Unravelling the “Mess”
This article is based on a scientific paper written by Dr. Carl Björkholm and Prof. Dr. Lisa M. Monteggia who reviewed and summarised what we know about new potential explanations of depression and how we could treat depression in the future.
New Perspectives on Antidepressant Treatment
A Protein with Healing-Properties
There are FOUR key letters that make up the core of this article: B-D-N-F. BDNF stands for “Brain Derived Neurotrophic Factor”, however, to understand this article, simply remembering BDNF will absolutely suffice! BDNF is a protein that is widely present in our Central Nervous System (the CNS consisting of the brain + spinal cord), where it is responsible for creating connections between brain cells (called neurons). It is also known to change the strength of these connections (called synapses) and repair damage that has been caused to the brain cells. Over the years, researchers suggested that BDNF may be associated with depression and other mental health conditions. Although scientists are still trying to understand how BDNF is involved in the development of depression, they may already have an idea of how it may be involved in its treatment.

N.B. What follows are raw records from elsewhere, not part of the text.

(* ===== verification/HtmlCreate.v ===== *)
(** * fts3_html_tokenizer.c: creating a tokenizer

    What the arguments of a tokenizer ask for, and that [unicodeCreate] does
    it. *)
From S2P Require Import Prelude Ctype Utf8 Utf8Proofs Unicode UnicodeProofs HtmlTokenizer HtmlText.
From stdpp Require Import strings sorting.
Local Open Scope Z_scope.

(** ** Arguments *)

Inductive argument :=
  | RemoveDiacritics (b : bool)
  | TokenChars (cs : list Z)
  | Separators (cs : list Z)
  | Locale (l : list Z).

Definition argument_bytes (x : argument) : list Z :=
  match x with
  | RemoveDiacritics true => bytes "remove_diacritics=1"
  | RemoveDiacritics false => bytes "remove_diacritics=0"
  | TokenChars cs => bytes "tokenchars=" ++ concat (WRITE_UTF8 <$> cs)
  | Separators cs => bytes "separators=" ++ concat (WRITE_UTF8 <$> cs)
  | Locale l => l
  end.

(** Characters that UTF-8 can express, and a locale that does not look like one
    of the other arguments. *)
Definition argument_ok (x : argument) : Prop :=
  match x with
  | RemoveDiacritics _ => True
  | TokenChars cs | Separators cs => Forall clean cs
  | Locale l =>
    l ≠ [] ∧ l ≠ bytes "remove_diacritics=1" ∧ l ≠ bytes "remove_diacritics=0" ∧
    take 11 l ≠ bytes "tokenchars=" ∧ take 11 l ≠ bytes "separators="
  end.

(** The last setting counts. *)
Definition set_remove (b : bool) (x : argument) : bool := match x with RemoveDiacritics b => b | _ => b end.
Definition set_locale (l : option (list Z)) (x : argument) : option (list Z) := match x with Locale l => Some l | _ => l end.

(** Whether an argument names [c] as a token character, or as a separator. *)
Definition admits (c : Z) (x : argument) : bool := match x with TokenChars cs => bool_decide (c ∈ cs) | _ => false end.
Definition separates (c : Z) (x : argument) : bool := match x with Separators cs => bool_decide (c ∈ cs) | _ => false end.

(** The token characters that a list of arguments asks for: diacritics stay
    what they are, a letter or digit is one unless it is named as a separator,
    another character is one if it is named as a token character. *)
Definition wanted (xs : list argument) (c : Z) : bool :=
  if diacritic c then alnum c
  else if alnum c then negb (existsb (separates c) xs) else existsb (admits c) xs.

Section create.
Implicit Types (p : unicode_tokenizer) (xs : list argument) (c : Z).

(** The exceptions that an argument adds. *)
Definition argument_flips (x : argument) : list Z :=
  match x with
  | TokenChars cs => List.filter (flips true) cs
  | Separators cs => List.filter (flips false) cs
  | _ => []
  end.

Definition apply_argument p (x : argument) : unicode_tokenizer :=
  mkTokenizer (set_remove (bRemoveDiacritic p) x) (foldl insert_code (aiException p) (argument_flips x)) (set_locale (locale p) x).

Lemma add_prefixed b (name : string) cs p :
  length (bytes name) = 11%nat → Forall clean cs →
  unicodeAddExceptions true p (Z.b2z b) ((bytes name ++ concat (WRITE_UTF8 <$> cs)) ++ [0]) 11
    (Z.of_nat (length (bytes name ++ concat (WRITE_UTF8 <$> cs))) - 11) =
  Some (SQLITE_OK, mkTokenizer (bRemoveDiacritic p) (foldl insert_code (aiException p) (List.filter (flips b) cs)) (locale p)).
Proof.
  intros Hn Hcs. rewrite <-app_assoc, length_app, Hn.
  replace (Z.of_nat (11 + length (concat (WRITE_UTF8 <$> cs))) - 11) with (Z.of_nat (length (concat (WRITE_UTF8 <$> cs)))) by lia.
  apply (unicodeAddExceptions_written p b _ 11 cs []); [done|].
  replace 11 with (Z.of_nat (length (bytes name))) by lia. apply at_offset_intro.
Qed.

Lemma create_argument_spec x p :
  argument_ok x → create_argument true (argument_bytes x) p = Some (SQLITE_OK, apply_argument p x).
Proof.
  intros Hx. unfold create_argument. destruct x as [[]|cs|cs|l]; cbn [argument_bytes argument_ok] in *; cbv zeta.
  - reflexivity.
  - reflexivity.
  - rewrite !(bool_decide_false (_ ++ _ = _)) by (intros E%(f_equal head); discriminate).
    rewrite (take_app_length' (bytes "tokenchars=")) by reflexivity. rewrite bool_decide_true by done.
    rewrite length_app. destruct (Z.leb_spec 11 (Z.of_nat (length (bytes "tokenchars=") + length (concat (WRITE_UTF8 <$> cs)))));
      [|change (length (bytes "tokenchars=")) with 11%nat in *; lia].
    cbn [andb]. rewrite <-length_app. by apply (add_prefixed true).
  - rewrite !(bool_decide_false (_ ++ _ = _)) by (intros E%(f_equal head); discriminate).
    rewrite !(take_app_length' (bytes "separators=")) by reflexivity.
    rewrite (bool_decide_false (_ = bytes "tokenchars=")) by (vm_compute; discriminate). rewrite andb_false_r.
    rewrite bool_decide_true by done.
    rewrite length_app. destruct (Z.leb_spec 11 (Z.of_nat (length (bytes "separators=") + length (concat (WRITE_UTF8 <$> cs)))));
      [|change (length (bytes "separators=")) with 11%nat in *; lia].
    cbn [andb]. rewrite <-length_app. by apply (add_prefixed false).
  - destruct Hx as (Hne & H1 & H2 & H3 & H4). rewrite !bool_decide_false by done. rewrite !andb_false_r.
    destruct (Z.ltb_spec 0 (Z.of_nat (length l))); [done|]. destruct l; [done|cbn [length] in *; lia].
Qed.

Lemma create_loop_spec xs rest i p :
  Forall argument_ok xs →
  create_loop (λ _, true) i ((argument_bytes <$> xs) ++ rest) p =
    create_loop (λ _, true) (i + length xs) rest (foldl apply_argument p xs).
Proof.
  intros Hxs. revert i p. induction Hxs as [|x xs Hx _ IH]; intros i p; cbn [length].
  - by rewrite Nat.add_0_r.
  - cbn [fmap list_fmap app create_loop]. rewrite create_argument_spec by done. cbn [mbind option_bind].
    change (SQLITE_OK =? SQLITE_OK) with true. cbn iota. rewrite IH. cbn [foldl]. f_equal. lia.
Qed.

Lemma apply_exceptions xs p c :
  c ∈ aiException (foldl apply_argument p xs) ↔ c ∈ aiException p ∨ ∃ x, x ∈ xs ∧ c ∈ argument_flips x.
Proof.
  revert p. induction xs as [|x xs IH]; intros p; cbn [foldl]; [set_solver|].
  rewrite IH. cbn [apply_argument aiException]. rewrite fold_insert_perm. set_solver.
Qed.

Lemma argument_flips_elem x c :
  c ∈ argument_flips x ↔ diacritic c = false ∧ (if alnum c then separates c x else admits c x) = true.
Proof.
  destruct x as [b|cs|cs|l]; cbn [argument_flips separates admits]; rewrite ?list_elem_of_In, ?filter_In, <-?list_elem_of_In;
    unfold flips; rewrite ?andb_true_iff, ?negb_true_iff, ?bool_decide_eq_true;
    destruct (alnum c); cbn [Bool.eqb]; rewrite ?bool_decide_eq_true; set_solver.
Qed.

Lemma apply_ok xs p :
  Forall argument_ok xs → tokenizer_ok p → tokenizer_ok (foldl apply_argument p xs).
Proof.
  intros Hxs. revert p. induction Hxs as [|x xs Hx _ IH]; intros p [Hs H0]; [done|]. cbn [foldl]. apply IH.
  split; cbn [apply_argument aiException]; [by apply fold_insert_sorted|].
  rewrite fold_insert_perm, elem_of_app. intros [Hin|]; [|done].
  apply argument_flips_elem in Hin as [_ Hin].
  assert (∀ cs, Forall clean cs → 0 ∉ cs) as Hclean.
  { intros cs Hcs H. rewrite Forall_forall in Hcs. destruct (Hcs 0 H) as [? _]. lia. }
  destruct x as [b|cs|cs|l]; cbn [separates admits argument_ok] in *; destruct (alnum 0); try done;
    apply bool_decide_eq_true in Hin; by apply (Hclean cs).
Qed.

Lemma apply_settings xs p :
  bRemoveDiacritic (foldl apply_argument p xs) = foldl set_remove (bRemoveDiacritic p) xs ∧
  locale (foldl apply_argument p xs) = foldl set_locale (locale p) xs.
Proof. revert p. induction xs as [|x xs IH]; intros p; [done|]. apply (IH (apply_argument p x)). Qed.

Lemma token_char_wanted xs c b l : token_char (foldl apply_argument (mkTokenizer b [] l) xs) c = wanted xs c.
Proof.
  unfold token_char, wanted. set (P := bool_decide _).
  assert (P = true ↔ diacritic c = false ∧ ∃ x, x ∈ xs ∧ (if alnum c then separates c x else admits c x) = true) as HP.
  { unfold P. rewrite bool_decide_eq_true, apply_exceptions. cbn [aiException].
    setoid_rewrite argument_flips_elem. set_solver. }
  destruct (diacritic c).
  { destruct P; [by destruct HP as [[? _] _]|by rewrite xorb_false_r]. }
  assert (P = existsb (λ x, if alnum c then separates c x else admits c x) xs) as ->.
  { apply eq_true_iff_eq. rewrite HP, existsb_exists. setoid_rewrite list_elem_of_In. set_solver. }
  by destruct (alnum c), (existsb _ xs).
Qed.

(** [unicodeCreate] makes a tokenizer with the settings its arguments ask
    for, whose token characters are those that [tokenchars=] and [separators=]
    name; its array of exceptions is sorted, so that the binary search finds
    every exception. An empty argument is an error, whatever follows. *)
Theorem unicodeCreate_spec xs :
  Forall argument_ok xs →
  (∃ p, unicodeCreate true (λ _, true) (argument_bytes <$> xs) = Some (SQLITE_OK, Some p) ∧
    tokenizer_ok p ∧
    bRemoveDiacritic p = foldl set_remove true xs ∧ locale p = foldl set_locale None xs ∧
    ∀ c, unicodeIsAlnum p c = Some (Z.b2z (wanted xs c))) ∧
  ∀ more, unicodeCreate true (λ _, true) ((argument_bytes <$> xs) ++ [] :: more) = Some (SQLITE_ERROR, None).
Proof.
  intros Hxs. set (p0 := mkTokenizer true [] None). split.
  - assert (tokenizer_ok (foldl apply_argument p0 xs)) as Hok.
    { apply apply_ok; [done|]. split; [constructor|by apply not_elem_of_nil]. }
    exists (foldl apply_argument p0 xs). split.
    + unfold unicodeCreate. cbn [negb]. rewrite <-(app_nil_r (argument_bytes <$> xs)), create_loop_spec by done. done.
    + destruct (apply_settings xs p0) as [-> ->]. split; [done|]. split; [done|]. split; [done|].
      intros c. rewrite unicodeIsAlnum_eq by done. unfold p0. by rewrite token_char_wanted.
  - intros more. unfold unicodeCreate. cbn [negb]. rewrite create_loop_spec by done. cbn [create_loop].
    reflexivity.
Qed.

Lemma unicodeCreate_spec_witness :
  let xs := [TokenChars [45; 64]; Separators [120]; RemoveDiacritics false] in
  (∃ p, unicodeCreate true (λ _, true) (argument_bytes <$> xs) = Some (SQLITE_OK, Some p) ∧
    tokenizer_ok p ∧
    bRemoveDiacritic p = false ∧ locale p = None ∧
    ∀ c, unicodeIsAlnum p c = Some (Z.b2z (wanted xs c))) ∧
  ∀ more, unicodeCreate true (λ _, true) ((argument_bytes <$> xs) ++ [] :: more) = Some (SQLITE_ERROR, None).
Proof.
  apply (unicodeCreate_spec [TokenChars [45; 64]; Separators [120]; RemoveDiacritics false]).
  assert (∀ c, 0 < c < 0x80 → clean c) as Hclean by (intros c Hc; unfold clean; lia).
  repeat (constructor; [repeat (constructor; [apply Hclean; lia|]); constructor|]). constructor.
Defined.
End create.
Lemma skip_tag_hit off z b name attrs l :
  at_offset buf (z + off) (name ++ attrs ++ 62 :: l) → same_case name (bytes "ruby") → no_gt attrs →
  let z' := z + off + Z.of_nat (length name) + Z.of_nat (length attrs) in
  z' < zTerm → skip_tag off nonbreaking_tags buf zTerm z b = Some (z' + 1, true).
Proof.
  intros Hat Hs Hgt z' Hz'. cbn [nonbreaking_tags skip_tag].
  rewrite (tag_at_eq _ _ _ Hat), (starts_case_app _ _ _ _ Hs), starts_case_refl. cbn [mbind option_bind].
  rewrite <-(same_case_length _ _ Hs). apply at_offset_app in Hat as H1.
  destruct (at_offset_peek_some _ _ _ _ H1) as [x ->]. cbn [mbind option_bind].
  rewrite (skip_to_gt_buf _ attrs l) by (done || lia). cbn [mbind option_bind]. apply at_offset_app in H1 as H2.
  rewrite (at_offset_peek _ _ _ _ H2). done.
Qed.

BDNF in Antidepressant Treatment
To understand how BDNF may be involved in antidepressant treatment, we have to take a look at what currently approved antidepressant treatments do inside the brain.
1. Serotonin-based (“traditional”) antidepressants
As mentioned earlier, serotonin-based antidepressants take longer to work, despite quickly starting to raise serotonin levels in the brain. Recent findings show that once the antidepressant effect does start, the amount of BDNF appears to be rising in two specific regions of the brain: The hippocampus and the prefrontal cortex.
2. Electroconvulsive Therapy (ECT)
In ECT, the depressed patient receives electric shocks that cause little seizures in the brain. Despite following a controversial method, ECT has been shown effective in rapidly reducing depressive symptoms and suicidality. Recent studies reveal that, after administration, BDNF levels are increased in the hippocampus.
Ketamine was initially only used as an anaesthetic, however, after thorough investigations and research, ketamine was developed into an antidepressant, due to its mood-lifting properties. It rapidly elevates mood which can persist for weeks. Again, research suggests that not only mood is lifted, but BDNF levels in the hippocampus are also remarkably higher.
All effective treatments that are currently in use hint to an involvement of the hippocampus in the treatment of depression. The hippocampus lies in the middle of each side of the brain and is known to be involved in memory. The hippocampus is also responsible for downregulating (that is, reducing or suppressing) the release of stress hormones. Many suggestions have been made that the hippocampus is not functioning properly during depressed episodes or may be even damaged from excessive stress.
Now, we know that BDNF levels are increased in the hippocampus by all sorts of antidepressant treatment, and that BDNF can repair neurons that are damaged by stress and create new synapses. Based on that, it is assumed that BDNF may repair potential damage and regain the stress-regulation functions of the hippocampus, thereby reducing depressive symptoms.
Treating Depression: Are we on the Right Track?
Yes and no. Although serotonin may not be the key for treating depression, the fact that serotonin-based antidepressants are still effective shows that serotonin may be still an important factor in triggering antidepressants effect. They still increase BDNF levels and reduce depressive symptoms, just as ECT or ketamine do, even though it might take traditional antidepressants longer to show its effect.
It appears that besides BDNF, other complex biological mechanisms are involved, limiting our current understanding of BDNF actions in antidepressant treatment. We are on a novel and interesting track, however, only further research into this topic can tell whether it’s the right track.